Music has been composed by Sivamani. There are a total of five songs in this film.

Track list
| No. | Title | Writer(s) | Singer(s) | Length |
|---|---|---|---|---|
| 1. | "Yappa Chappa" | Madhan Karky | Anirudh Ravichander, Kalpana Raghavendar |  |
| 2. | "Maiyal Maiyal" | Madhan Karky | Haricharan, Shweta Mohan |  |
| 3. | "I Viralgal" | Navin | Yazin Nizar, MC AK, Adhrija, Ishaan Dev |  |
| 4. | "Modern Ponnatha" | Madhan Karky | Karthik, Runa Sivamani, Blaaze |  |
| 5. | "Che Guevara" | Pulamaipithan | S. P. Balasubrahmanyam |  |

== Reception ==
Behindwoods wrote, "What could have been an intelligent crackerjack suspense entertainer ends up being a mediocre engaging product due to a few lacklustre moments and some sluggish screenplay in the second half.

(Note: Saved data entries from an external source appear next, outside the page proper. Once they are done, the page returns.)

(* ===== verification/UnitTests.v ===== *)
(** * The unit tests of the sources

    The [#[cfg(test)]] modules of the crates, each test as the conjunction of its
    assertions on the definitions of this library, with the url crate answering
    what it answers to the strings of the tests.  They check that the definitions
    do what the authors expect of the code.  Two are left out: the one of a TOML
    file, which is figment's, and the one of a format string in candidate.rs. *)
From S2P Require Import Prelude RustStr Net Externals Common Concrete Hostname Labels ProxyRoutes Docker Proxy.
From S2P Require Import Agent Reconcile.
From Stdlib Require Import Ascii.
#[local] Open Scope Z_scope.

Section tests.
#[local] Existing Instance id_idna.
#[local] Existing Instance plain_headers.
#[local] Definition http_url (user host : string) (port : Z) : result string Url :=
  Ok (mk_url "http" user None "/" None (Some host) (Some port)).
#[local] Instance test_url : UrlCrate := λ raw,
  if decide (raw = "http://172.18.0.4:3000") then http_url "" "172.18.0.4" 3000
  else if decide (raw = "http://127.0.0.1:18080") then http_url "" "127.0.0.1" 18080
  else if decide (raw = "http://user@x:1") then http_url "user" "x" 1
  else if decide (raw = "https://x:1") then Ok (mk_url "https" "" None "/" None (Some "x") (Some 1))
  else if decide (raw = "https://nope") then Ok (mk_url "https" "" None "/" None (Some "nope") None)
  else Err "relative URL without a base".

(** [assert_eq!(x, y)], [r.is_err()], and an assertion on [r.unwrap()]. *)
#[local] Definition assert_eq {A} `{EqDecision A} (x y : A) : bool := bool_decide (x = y).
#[local] Definition on_unwrap {E A} (r : result E A) (f : A → bool) : bool :=
  match r with Ok a => f a | Err _ => false end.

(** ** common/src/backend.rs *)

Definition accepts_http_host_port : bool :=
  on_unwrap (parse_backend_url "http://172.18.0.4:3000") (λ b,
    assert_eq (host b) "172.18.0.4" && assert_eq (port b) 3000).
Definition rejects_https_and_creds : bool :=
  is_err (parse_backend_url "https://x:1") && is_err (parse_backend_url "http://user@x:1").

(** ** common/src/hostname.rs *)

Definition lowercase_and_trim : bool :=
  on_unwrap (normalize_hostname "  Grafana.Internal  ") (λ h, assert_eq h "grafana.internal").
Definition rejects_port_and_path : bool :=
  is_err (normalize_hostname "foo:80") && is_err (normalize_hostname "foo/bar")
  && is_err (normalize_hostname "http://x").
Definition parse_dedupes : bool :=
  on_unwrap (parse_host_list "a.internal, b.internal ,a.internal") (λ v,
    assert_eq (length v) 2%nat && assert_eq (v !! 0%nat) (Some "a.internal")
    && assert_eq (v !! 1%nat) (Some "b.internal")).

(** ** common/src/labels.rs *)

Definition ignores_without_enable : bool :=
  bool_decide (labels_from_map [("tailsvc.hosts", "x.internal")] = None).
Definition parses_full : bool :=
  match labels_from_map [("tailsvc.enable", "true"); ("tailsvc.hosts", "a.internal"); ("tailsvc.port", "3000")] with
  | Some s => assert_eq (label_port s) (Some 3000)
  | None => false
  end.

(** ** docker/src/backend_resolve.rs *)

Definition test_labels (p : option Z) (b : option Backend) (network : option string) : ServiceLabels :=
  mk_labels (default [] (ok (n ← normalize_hostname "x.internal"; Ok [n]))) p b network.
Definition svc (l : ServiceLabels) (nets : list (string * string)) (network_mode : option string)
    (published : list PublishedPort) (exposed : list Z) : DiscoveredService :=
  mk_service "c1" "n" l network_mode published (collect_map nets) exposed.
#[local] Definition resolves_to (s : DiscoveredService) (h : string) (p : Z) : bool :=
  on_unwrap (resolve_backend s) (λ b, assert_eq (host b) h && assert_eq (port b) p).

Definition explicit_backend_wins : bool :=
  let b := mk_backend "192.168.1.50" 5000 in
  let s := svc (test_labels (Some 3000) (Some b) None) [("br", "1.2.3.4")] None [] [] in
  on_unwrap (resolve_backend s) (λ r, assert_eq r b).
Definition published_port_before_host_network : bool :=
  resolves_to (svc (test_labels (Some 3000) None None) [] (Some "host")
    [mk_published 3000 "127.0.0.1" 8080] []) "127.0.0.1" 8080.
Definition host_network_default : bool :=
  resolves_to (svc (test_labels (Some 8080) None None) [] (Some "host") [] []) "127.0.0.1" 8080.
Definition published_0_0_0_0_maps_to_loopback : bool :=
  resolves_to (svc (test_labels (Some 80) None None) [] None [mk_published 80 "0.0.0.0" 8080] [])
    "127.0.0.1" 8080.
Definition bridge_single_network : bool :=
  resolves_to (svc (test_labels (Some 3000) None None) [("frontend", "172.18.0.4")] None [] [])
    "172.18.0.4" 3000.
Definition multi_network_requires_selection : bool :=
  is_err (resolve_backend (svc (test_labels (Some 80) None None) [("a", "1.1.1.1"); ("b", "2.2.2.2")] None [] [])).
Definition multi_network_with_label : bool :=
  on_unwrap (resolve_backend (svc (test_labels (Some 80) None (Some "b"))
    [("a", "1.1.1.1"); ("b", "2.2.2.2")] None [] [])) (λ b, assert_eq (host b) "2.2.2.2").
Definition infer_port_from_single_exposed : bool :=
  resolves_to (svc (test_labels None None None) [("br", "172.18.0.9")] None [] [3000]) "172.18.0.9" 3000.
Definition ambiguous_exposed_ports_fail : bool :=
  is_err (resolve_backend (svc (test_labels None None None) [("br", "172.18.0.9")] None [] [3000; 3001])).

(** ** docker/src/candidate.rs *)

Definition skip_redis : bool :=
  should_skip_image "redis:7-alpine" && negb (should_skip_image "traefik/whoami:v1").

(** ** agent/src/static_routes.rs *)

Definition prepare_skips_bad_and_keeps_good : bool :=
  let p := prepare_static_routes
    [mk_static_config ["Admin.Example.com"; "bad host"] "http://127.0.0.1:18080";
     mk_static_config ["x.internal"] "https://nope"] in
  assert_eq (length p) 1%nat && assert_eq (sr_hosts <$> p !! 0%nat) (Some ["admin.example.com"]).
Definition static_overrides_docker : bool :=
  let local : gmap string BackendRoute :=
    {["admin.example.com" := mk_backend_route (mk_backend "1.2.3.4" 9) (Some "c") (Some "old")]} in
  let api := [mk_entry "admin.example.com" "http://1.2.3.4:9/" (Some "c") (Some "old")] in
  let prepared := prepare_static_routes [mk_static_config ["admin.example.com"] "http://127.0.0.1:18080"] in
  let '(t, (w, o)) := apply_static_routes prepared (mk_tables local api []) in
  assert_eq w 1%nat && assert_eq o 1%nat
  && assert_eq ((λ r, host (br_backend r)) <$> tb_local t !! "admin.example.com") (Some "127.0.0.1")
  && assert_eq (length (tb_api t)) 1%nat
  && assert_eq (re_backend <$> tb_api t !! 0%nat) (Some "http://127.0.0.1:18080/").

(** ** agent/src/tailscale.rs *)

Definition quoted (s : string) : string := quote +:+ s +:+ quote.
Definition parse_localapi_snippet : bool :=
  let body := "{" +:+ quoted "Self" +:+ ":{" +:+ quoted "TailscaleIPs" +:+ ":[" +:+ quoted "100.64.1.2" +:+ ","
    +:+ quoted "fd7a:115c::1" +:+ "]}}" in
  assert_eq (parse_status_json_ip body) (Some (mk_ipv4 100 64 1 2)).
Definition rejects_non_ts : bool :=
  is_err (parse_ts_ip "127.0.0.1") && is_err (parse_ts_ip "192.168.1.1").

(** ** dns/src/server.rs, proxy/src/proxy.rs *)

Definition parse_ok : bool := assert_eq (parse_ipv4 "100.64.0.1") (Some (mk_ipv4 100 64 0 1)).
Definition text_404_body : bool := assert_eq (rp_status (text_response 404 "unknown tailsvc host")) 404.

Definition unit_tests : list bool :=
  [accepts_http_host_port; rejects_https_and_creds; lowercase_and_trim; rejects_port_and_path; parse_dedupes;
   ignores_without_enable; parses_full; explicit_backend_wins; published_port_before_host_network;
   host_network_default; published_0_0_0_0_maps_to_loopback; bridge_single_network;
   multi_network_requires_selection; multi_network_with_label; infer_port_from_single_exposed;
   ambiguous_exposed_ports_fail; skip_redis; prepare_skips_bad_and_keeps_good; static_overrides_docker;
   parse_localapi_snippet; rejects_non_ts; parse_ok; text_404_body].
Example unit_tests_pass : forallb id unit_tests = true.
Proof. vm_compute. reflexivity. Qed.
End tests.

Despite its flaws, this savvy thriller is worth watching once mainly for some exhilarating action sequences, Atharvaa’s top class performance and a few adrenaline-pumping moments." Hindustan Times wrote "Like so many Tamil films, Kanithan begins with a fantastic idea and story, but Santosh lets these spin out of control -- till the script sinks beyond salvation." Rediff wrote, "Despite the compelling plot, Kanithan is an uninspired action thriller that has little to offer." Times of India wrote "Kanithan feels less than the sum of its parts. The chief reason is the scenes that act as a filler between the action, which are either banal or overlong or both. The film takes a while to get going, and almost the first 30 minutes are wasted through clichéd scenes in the name of setting up the hero's character and his romance." Sify wrote "Overall, Kanithan tries hard to satisfy multiple agendas that telling an interesting story becomes secondary to everything else". Silverscreen wrote, "Kanithan is ambitious in scope and inept in execution." Baradwaj Rangan of The Hindu wrote, ".. we see an increasingly tense cat-and-mouse game between well-matched (and brainy) adversaries. Kanithan is a two-sided procedural...there are some tense moments. The editor (Bhuvan Srinivasan) really goes for the jugular."